VEYSEL AĞDAR/DARÜSSELAM
Çelik İhracatçıları Birliği (ÇİB), Afrika pazarındaki etkinliğini artırmak amacıyla 2-6 Eylül 2025 tarihlerinde Tanzanya'nın ticaret merkezi Darüsselam'da Sektörel Ticaret Heyeti düzenledi. 16 Türk çelik firması, bölgenin artan çelik ihtiyacını karşılamak ve uzun vadeli iş birlikleri kurmak için Tanzanyalı ithalatçılarla bir araya geldi. Türkiye'nin, büyük bölümü Çin'den olmak üzere yıllık 700 milyon dolar çelik ithalatı olan Tanzanya'ya sadece 30 milyon dolarlık ihracat yaptığına dikkat çeken ÇİB Yönetim Kurulu Başkan Yardımcısı Uğur Dalbeler, atılan bu adımın tüm bölge için önümüzdeki seneler adına çok önemli bir işaret olduğunu kaydetti. Tanzanya'nın Sahra Altı Afrika için bir giriş kapısı olduğunu söyleyen Dalbeler, "Biz yıllardır özellikle Kuzey Afrika'da çok önemli bir oyuncuyuz. Fas'tan başlayıp Mısır'a kadar bütün bu ülkelerde sadece ticaret değil, yatırım anlamında da varlığımız var. Ancak Sahra Altı Bölgesi’ndeki ekonomilerin küçük olması ve ödeme problemleri gibi sorunlar nedeniyle bu bölgeye şimdiye kadar çok fazla konsantre olamadık. Fakat 2018 yılından bu yana dünyada etkili olmaya başlayan korumacılık önlemleri bizi de yeni pazarlara doğru itiyor. Tanzanya, şu an için büyük ihracatçılar açısından cazip görünmese de bu adımımız Sahra Altı Afrika için temel teşkil edecek” dedi.

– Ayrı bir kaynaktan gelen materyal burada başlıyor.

(** * Run.py: a directory-tree replicator

    The script walks [SOURCE_DIR] once per copy index, mirrors every
    directory under [TARGET_DIR] and copies every file under a name that
    embeds the copy index.  This development embeds the script over a
    model of the file system and of the three library calls it relies
    on ([os.makedirs], [os.walk], [shutil.copy]) and proves the
    properties stated about it.

    Scope of the file-system model: nodes are regular files and
    directories (no symbolic links, no special files); a path is the list
    of its components; names are compared exactly. *)

From Stdlib Require Import Ascii.
From Stdlib.Strings Require Import Byte.
From stdpp Require Import gmap strings list fin_maps pretty.

(** ** Strings: [os.path.splitext] and the f-string *)

Definition chars (s : string) : list ascii := String.list_ascii_of_string s.
Definition str (l : list ascii) : string := String.string_of_list_ascii l.

Definition is_extsep (c : ascii) : bool := bool_decide (c = "."%char).
Definition is_sep (c : ascii) : bool :=
  bool_decide (c = "\"%char) || bool_decide (c = "/"%char).

(** [rsplit P l] cuts [l] at the last character satisfying [P], the way
    [p.rfind] locates it: [Some (l[:k], l[k+1:])], or [None] for -1. *)
Fixpoint rsplit (P : ascii → bool) (l : list ascii)
  : option (list ascii * list ascii) :=
  match l with
  | [] => None
  | c :: l' =>
      match rsplit P l' with
      | Some (b, a) => Some (c :: b, a)
      | None => if P c then Some ([], l') else None
      end
  end.

(** [genericpath._splitext]: the extension starts at the last dot,
    provided that dot comes after the last separator and that a
    character other than a dot stands between the two. *)
Definition splitext_chars (p : list ascii) : list ascii * list ascii :=
  match rsplit is_extsep p with
  | None => (p, [])
  | Some (b, e) =>
      if existsb is_sep e then (p, [])
      else
        let filename := match rsplit is_sep b with
                        | Some (_, f) => f
                        | None => b
                        end in
        if existsb (λ c, negb (is_extsep c)) filename
        then (b, "."%char :: e)
        else (p, [])
  end.

Definition splitext (file : string) : string * string :=
  let '(name, ext) := splitext_chars (chars file) in (str name, str ext).

(** [f"{name}_copy{i}{ext}"] *)
Definition new_filename (file : string) (i : nat) : string :=
  let '(name, ext) := splitext file in
  name +:+ "_copy" +:+ pretty i +:+ ext.

(** ** Paths *)

Abbreviation path := (list string).

Definition curdir : string := ".".
Definition pardir : string := "..".

(** Length of the longest common prefix, the loop over [zip] in [relpath]. *)
Fixpoint common_len (l1 l2 : path) : nat :=
  match l1, l2 with
  | c1 :: l1', c2 :: l2' =>
      if decide (c1 = c2) then S (common_len l1' l2') else 0
  | _, _ => 0
  end.

(** [os.path.relpath(p, start)] on component lists. *)
Definition relpath (p start : path) : path :=
  let i := common_len start p in
  let rel_list := replicate (length start - i) pardir ++ drop i p in
  match rel_list with
  | [] => [curdir]
  | _ => rel_list
  end.

(** [os.path.join] of two component lists, the second one relative. *)
Definition join (a b : path) : path := a ++ b.

(** The operating system resolves "." and ".." lexically. *)
Definition norm_step (acc : path) (c : string) : path :=
  if decide (c = curdir) then acc
  else if decide (c = pardir) then removelast acc
  else acc ++ [c].

Definition normpath (p : path) : path := foldl norm_step [] p.

Definition basename (p : path) : string := List.last p "".

(** A name that the operating system does not resolve away. *)
Definition proper_name (c : string) : Prop := c ≠ curdir ∧ c ≠ pardir.

(** ** File system *)

Inductive node :=
  | File (readable : bool) (data : list byte)
  | Dir.

Global Instance byte_eq_dec : EqDecision byte := Byte.byte_eq_dec.

Global Instance node_eq_dec : EqDecision node.
Proof. solve_decision. Defined.

Abbreviation filesys := (gmap (list string) node).

Definition is_file (n : node) : bool :=
  match n with File _ _ => true | Dir => false end.

Definition is_dir (n : node) : bool :=
  match n with Dir => true | File _ _ => false end.

(** [os.path.isdir]; the root of the name space is a directory. *)
Definition isdir (fs : filesys) (p : path) : bool :=
  match normpath p with
  | [] => true
  | q => bool_decide (fs !! q = Some Dir)
  end.

(** Every entry sits in a directory and has a proper name. *)
Definition wf (fs : filesys) : Prop :=
  ∀ p c, is_Some (fs !! (p ++ [c])) →
    (p = [] ∨ fs !! p = Some Dir) ∧ proper_name c.

(** *** [os.makedirs(name, exist_ok=True)] *)

Fixpoint makedirs_from (pre rest : path) (fs : filesys) : option filesys :=
  match rest with
  | [] => Some fs
  | c :: rest' =>
      let p := pre ++ [c] in
      match fs !! p with
      | Some Dir => makedirs_from p rest' fs
      | Some (File _ _) => None
      | None => makedirs_from p rest' (<[p := Dir]> fs)
      end
  end.

(** Creates the leaf and all missing intermediate directories; an
    existing directory is accepted, a regular file in the way raises
    ([None]). *)
Definition makedirs (name : path) (fs : filesys) : option filesys :=
  makedirs_from [] (normpath name) fs.

(** *** [shutil.copy(src, dst)] *)

Definition parent (p : path) : path := removelast p.

(** If [dst] is a directory the file is copied into it under the base
    name of [src].  The source must be a readable regular file, the
    final destination must not be a directory nor the source itself,
    and must sit in an existing directory. *)
Definition copy (src dst : path) (fs : filesys) : option filesys :=
  let dst := if isdir fs dst then join dst [basename src] else dst in
  let s := normpath src in
  let d := normpath dst in
  match fs !! s with
  | Some (File true data) =>
      if decide (s = d) then None
      else if isdir fs d then None
      else if isdir fs (parent d) then Some (<[d := File true data]> fs)
      else None
  | _ => None
  end.

(** *** Directory listings *)

(** The order in which a directory is listed is not specified; a listing
    order turns the set of entry names into the list [os.scandir]
    returns. *)
Record listing_order := ListingOrder {
  list_dir :> gset string → list string;
  list_dir_perm : ∀ X, list_dir X ≡ₚ elements X
}.

Definition sorted_order : listing_order :=
  ListingOrder elements (λ X, reflexivity (elements X)).

Definition reverse_order : listing_order :=
  ListingOrder (λ X, reverse (elements X)) (λ X, reverse_Permutation (elements X)).

Definition child_name (top k : path) : option string :=
  match k with
  | [] => None
  | _ => if decide (removelast k = top) then Some (List.last k "") else None
  end.

Definition entries (fs : filesys) (top : path) : gset string :=
  set_omap (child_name top) (dom fs).

Definition entry_is_dir (fs : filesys) (top : path) (n : string) : bool :=
  bool_decide (fs !! (top ++ [n]) = Some Dir).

Afrika çok büyük potansiyel vaat ediyor
Tanzanya’nın çevre ülkelere açılan stratejik bir kapı olduğuna dikkat çeken Dalbeler, “Buradan Kenya ve diğer bölge ülkelerine yayılabiliriz. Önümüzdeki süreçte Afrika’da güçlü bir Türk çeliği varlığı oluşturmayı hedefliyoruz. Bu adım, sadece Tanzanya için değil, tüm Sahra Altı Afrika pazarı için başlangıç noktası olacak” diye konuştu.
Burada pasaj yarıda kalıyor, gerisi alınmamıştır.